Robert Weinreb is the sole principal for Ace Capital Management, LLC, a commodity trading advisor (CTA) registered since May 2006. He is responsible for all trading decisions as well as the operations of the firm. Mr. Weinreb received a B.S. in Accounting from Brooklyn College in 1969 and after becoming a CPA in 1974 developed a public accounting practice in the New York metropolitan area. He has since been phasing out this practice and now mainly focuses his attention on futures trading. Managed Account Research recently conducted a phone interview with Mr. Weinreb to discuss Ace Capital's performance to date, as well as his background and approach to trading. The exposé below summarizes what we learned.

Experience counts! The fact that someone has a long history trading futures, even if it did not involve trading client accounts, tends to carry a lot of weight with investors who step up early with allocations to emerging CTAs. So it says a lot to learn that when it comes to trading futures Robert Weinreb has around twenty-five years worth of experience managing his own account.

And this is not Weinreb's first foray into managed futures as a professional. Between 1986 and 1993 Weinreb was registered as a CTA and published a weekly newsletter called Scorpio Futures which provided trading signals on the markets. His interest in this activity, however, faded over time and he stopped publishing the newsletter after one year.

Weinreb's first involvement with managed futures started when he invested in a CTA program[1] in the early 1980s that sounded interesting based on a write-up he came across. To gain some perspective on how early this was within the emergence of the industry, Managed Account Reports estimated at the time that only $300 million was spread among a few dozen firms in 1980 compared to approximately $132 billion invested in CTAs as documented by The Barclay Group during the 4th quarter of 2004.

In any case, according to Weinreb this CTA's trading strategy "worked well" but eventually he decided to try futures trading on his own. That initiated a process of extensive research and testing of trading strategies in a whole variety of liquid commodity contracts. "Some [contracts] worked better than others and over the years I encountered many situations, each one teaching me something."

That goes to the heart of Weinreb's investment philosophy -- nothing takes the place of actual trading experience and what one learns from it. "Making mistakes is part of the cost of trading and sometimes such mistakes will cost dearly. The key is to learn from those mistakes and that is the tuition one pays for becoming a better trader in the future."

The above core belief dovetails into another key aspect of Weinreb's trading -- learning to trade one instrument very well. "Concentration in one area of trading leads to a specialization in that area. Rather than look for where the next good market to trade will come from, knowing one market in and out can give you greater confidence that your trades will be more successful."

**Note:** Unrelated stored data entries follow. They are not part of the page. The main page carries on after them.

(* ===== verification/Candidate.v ===== *)
(** Candidate pairs and their aggregation: [pkg/analyzer/candidate], files
    [types.go], [generator.go], [registry.go] and [aggregation.go].

    Every [for range] over a map is a [map_range] of the runtime and every
    [sort.Slice] a [slice_sort], so the theorems hold for whatever order the
    runtime picks. The request handed to the generators is a parameter of the
    model: the registry only passes it on. Telemetry is left out. *)

From Stdlib Require Import ZArith Lia.
From S2P Require Import Prelude Float64.

(** * Definitions *)

Record Contribution := mkContribution {
  cn_GeneratorID : string;
  cn_Score : float64;
  cn_Weight : float64;
  cn_Rank : float64;
  cn_Metadata : gmap string string;
}.

Record Candidate := mkCandidate {
  SourceID : string;
  TargetID : string;
  Score : float64;
  Weight : float64;
  GeneratorID : string;
  Metadata : gmap string string;
  Contributions : list Contribution;
}.

(** Go's zero value. *)
#[export] Instance Candidate_inhabited : Inhabited Candidate :=
  populate (mkCandidate "" "" fzero fzero "" ∅ []).

Record generateConfig := mkGenerateConfig { minScore : float64; maxPerSource : Z }.
Definition GenerateOption : Type := generateConfig -> generateConfig.
Definition WithMinScore (score : float64) : GenerateOption := fun cfg =>
  mkGenerateConfig score (maxPerSource cfg).
Definition WithMaxPerSource (n : Z) : GenerateOption := fun cfg =>
  mkGenerateConfig (minScore cfg) n.

Definition StrategyUnion : string := "union".
Definition StrategyWeightedUnion : string := "weighted_union".
Definition StrategyRankFusion : string := "rank_fusion".

Inductive candidate_error (E : Type) :=
| ErrEmptyName
| ErrAlreadyRegistered (name : string)
| ErrGeneratorNotFound (name : string)
| ErrGeneratorFailed (name : string) (e : E)
| ErrUnknownStrategy (strategy : string)
| ErrMaxPerSource (n : Z).
Arguments ErrEmptyName {E}.
Arguments ErrAlreadyRegistered {E} name.
Arguments ErrGeneratorNotFound {E} name.
Arguments ErrGeneratorFailed {E} name e.
Arguments ErrUnknownStrategy {E} strategy.
Arguments ErrMaxPerSource {E} n.

Definition pairKey (sourceID targetID : string) : string := sourceID +:+ ":" +:+ targetID.

Definition key_of (c : Candidate) : string := pairKey (SourceID c) (TargetID c).

Definition set_score (s : float64) (c : Candidate) : Candidate :=
  mkCandidate (SourceID c) (TargetID c) s (Weight c) (GeneratorID c) (Metadata c) (Contributions c).

Definition rrfK : float64 := fof_Z 60.

(** The [less] of both [sort.Slice] calls on candidates: score descending, then
    target. *)
Definition score_less (a b : Candidate) : bool :=
  if negb (feqb (Score a) (Score b)) then fltb (Score b) (Score a)
  else String.ltb (TargetID a) (TargetID b).

Definition generator_less (a b : Contribution) : bool :=
  String.ltb (cn_GeneratorID a) (cn_GeneratorID b).

Section aggregation.
Context {R : GoRuntime} {E : Type}.

Definition aggregateUnion (candidateSets : list (list Candidate)) : list Candidate :=
  let seen : gmap string Candidate :=
    foldl (foldl (fun seen c =>
      match seen !! key_of c with Some _ => seen | None => <[key_of c := c]> seen end))
      ∅ candidateSets in
  (map_range 20 seen).*2.

Record pairData := mkPairData {
  pd_sourceID : string;
  pd_targetID : string;
  pd_weightedSum : float64;
  pd_totalWeight : float64;
  pd_contributions : list Candidate;
}.

Definition add_weighted (pairs : gmap string pairData) (c : Candidate) : gmap string pairData :=
  let pd := default (mkPairData (SourceID c) (TargetID c) fzero fzero []) (pairs !! key_of c) in
  <[key_of c := mkPairData (pd_sourceID pd) (pd_targetID pd)
      (pd_weightedSum pd + Weight c * Score c)%float (pd_totalWeight pd + Weight c)%float
      (pd_contributions pd ++ [c])]> pairs.

Definition weighted_result (minScore : float64) (pd : pairData) : option Candidate :=
  if feqb (pd_totalWeight pd) fzero then None
  else
    let normalizedScore := (pd_weightedSum pd / pd_totalWeight pd)%float in
    if fleb minScore normalizedScore
    then Some (set_score normalizedScore (pd_contributions pd !!! 0%nat))
    else None.

Definition aggregateWeightedUnion (candidateSets : list (list Candidate)) (minScore : float64) :
    list Candidate :=
  let pairs := foldl (foldl add_weighted) ∅ candidateSets in
  omap (fun kv => weighted_result minScore kv.2) (map_range 21 pairs).

(** ** Fractional ranks *)

(** The inner scan: the last position of the tie block that starts at [i]. *)
Fixpoint tie_end (group : list Candidate) (order : list nat) (i j fuel : nat) : nat :=
  match fuel with
  | 0 => j
  | S fuel' =>
      if bool_decide (j + 1 < length order) &&
         feqb (Score (group !!! (order !!! (j + 1)%nat))) (Score (group !!! (order !!! i)))
      then tie_end group order i (j + 1) fuel'
      else j
  end%nat.

Definition assign_ranks (order : list nat) (mean : float64) (i j : nat) (ranks : list float64) :
    list float64 :=
  foldl (fun ranks k => <[order !!! k := mean]> ranks) ranks (seq i (j + 1 - i)).

Fixpoint rank_loop (fuel : nat) (group : list Candidate) (order : list nat) (i : nat)
    (ranks : list float64) : list float64 :=
  match fuel with
  | 0 => ranks
  | S fuel' =>
      if bool_decide (i < length order)%nat then
        let j := tie_end group order i i (length order) in
        let mean := (fof_Z (Z.of_nat i + 1 + Z.of_nat j + 1) / fof_Z 2)%float in
        rank_loop fuel' group order (j + 1)%nat (assign_ranks order mean i j ranks)
      else ranks
  end.

Definition fractionalRanks (group : list Candidate) : list float64 :=
  let order := slice_sort (fun a b => score_less (group !!! a) (group !!! b)) (seq 0 (length group)) in
  rank_loop (length order) group order 0 (replicate (length group) fzero).

(** ** Rank fusion *)

Definition contribution (c : Candidate) (rank : float64) : Contribution :=
  mkContribution (GeneratorID c) (Score c) (Weight c) rank (Metadata c).

Definition add_contribution (pairs : gmap string Candidate) (cr : Candidate * float64) :
    gmap string Candidate :=
  let '(c, rank) := cr in
  let fused := default (mkCandidate (SourceID c) (TargetID c) fzero fone "" ∅ []) (pairs !! key_of c) in
  <[key_of c := mkCandidate (SourceID fused) (TargetID fused) (Score fused) (Weight fused)
      (GeneratorID fused) (Metadata fused) (Contributions fused ++ [contribution c rank])]> pairs.

Definition fuse_group (pairs : gmap string Candidate) (group : list Candidate) :
    gmap string Candidate :=
  foldl add_contribution pairs (zip group (fractionalRanks group)).

Definition fuse_set (pairs : gmap string Candidate) (set : list Candidate) : gmap string Candidate :=
  foldl fuse_group pairs (map_range 22 (group_by SourceID set)).*2.

(** Sorting the contributions, summing the score and naming the generators. *)
Definition finish_pair (fused : Candidate) : Candidate :=
  let cs := slice_sort generator_less (Contributions fused) in
  let score := foldl (fun s cn => s + cn_Weight cn / (rrfK + cn_Rank cn))%float (Score fused) cs in
  mkCandidate (SourceID fused) (TargetID fused) score (Weight fused)
    (join "+" (cn_GeneratorID <$> cs)) (Metadata fused) cs.

Definition cap_group (maxPerSource : nat) (group : list Candidate) : list Candidate :=
  take maxPerSource (slice_sort score_less group).

Definition aggregateRankFusion (candidateSets : list (list Candidate)) (maxPerSource : Z) :
    result (candidate_error E) (list Candidate) :=
  if (maxPerSource <? 1)%Z then Err (ErrMaxPerSource maxPerSource)
  else
    let pairs := foldl fuse_set ∅ candidateSets in
    let perSource := group_by SourceID (finish_pair <$> (map_range 23 pairs).*2) in
    let sourceIDs := sort_strings (map_range 24 perSource).*1 in
    Ok (sourceIDs ≫= fun s =>
          cap_group (Z.to_nat maxPerSource) (default [] (perSource !! s))).

Definition aggregate (candidateSets : list (list Candidate)) (strategy : string)
    (cfg : generateConfig) : result (candidate_error E) (list Candidate) :=
  if bool_decide (strategy = StrategyUnion) then Ok (aggregateUnion candidateSets)
  else if bool_decide (strategy = StrategyWeightedUnion)
  then Ok (aggregateWeightedUnion candidateSets (minScore cfg))
  else if bool_decide (strategy = StrategyRankFusion)
  then aggregateRankFusion candidateSets (maxPerSource cfg)
  else Err (ErrUnknownStrategy strategy).

(** ** The registry *)

Context {Req : Type}.

Record Generator := mkGenerator {
  Name : string;
  Generate_ : Req -> result E (list Candidate);
}.

Record Registry := mkRegistry { generators : gmap string Generator }.

Definition NewRegistry : Registry := mkRegistry ∅.

Definition Register (r : Registry) (g : Generator) : result (candidate_error E) Registry :=
  if bool_decide (Name g = "") then Err ErrEmptyName
  else
    match generators r !! Name g with
    | Some _ => Err (ErrAlreadyRegistered (Name g))
    | None => Ok (mkRegistry (<[Name g := g]> (generators r)))
    end.

Definition Get (r : Registry) (name : string) : result (candidate_error E) Generator :=
  match generators r !! name with
  | Some g => Ok g
  | None => Err (ErrGeneratorNotFound name)
  end.

Definition All (r : Registry) : list Generator := (map_range 25 (generators r)).*2.

Fixpoint run_generators (gs : list Generator) (req : Req) :
    result (candidate_error E) (list (list Candidate)) :=
  match gs with
  | [] => Ok []
  | g :: gs' =>
      match Generate_ g req with
      | Err e => Err (ErrGeneratorFailed (Name g) e)
      | Ok cs => run_generators gs' req ≫= fun sets => Ok (cs :: sets)
      end
  end.

Definition Generate (r : Registry) (req : Req) (strategy : string) (opts : list GenerateOption) :
    result (candidate_error E) (list Candidate) :=
  let cfg := foldl (fun cfg opt => opt cfg) (mkGenerateConfig fzero 0) opts in
  let gens := (map_range 26 (generators r)).*2 in
  match gens with
  | [] => Ok []
  | _ =>
      match run_generators gens req with
      | Err e => Err e
      | Ok allCandidates => aggregate allCandidates strategy cfg
      end
  end.
End aggregation.
Arguments Generator : clear implicits.
Arguments Registry : clear implicits.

Based on personal experience Weinreb also thinks that "for outsiders there is a lot of risk trading commodities; you have to understand the fundamentals of that particular commodity business or sooner or later you run into trouble." On the other hand, "anyone can research and learn the stock market." This is why Ace Capital's program only focuses on the mini-stock indices contract.[2]

"The stock market has been traded for well over a hundred years, but nothing really changes in the long run. The personality of the stock market is the combination of the personality of the millions of people who trade it. Personalities don't change over the years and the strategy to deal with the market remains the same and will always remain the same, though the prices will be continually changing. You must adapt as the market changes, but these situations have occurred before at some time over the years."

Ace Capital's trading program is roughly 20% discretionary and 80% systematic using a combination of different underlying systems that provide signals including price objectives. According to Weinreb his approach usually works best in sideways markets/congestion zones and up ward trending markets. And although not the best of environments for his strategy, Weinreb stated to us that the trading can be adapted to downward moving markets as well. At times he may make a determination that it is more prudent to stay out of the market entirely.

A variety of non-proprietary technical and sentiment indicators are analyzed to project where the market may be headed, with both short-term and intermediate term trends taken into account. To a much lesser degree, Weinreb is influenced by fundamentals or seasonality such as the presidential cycle.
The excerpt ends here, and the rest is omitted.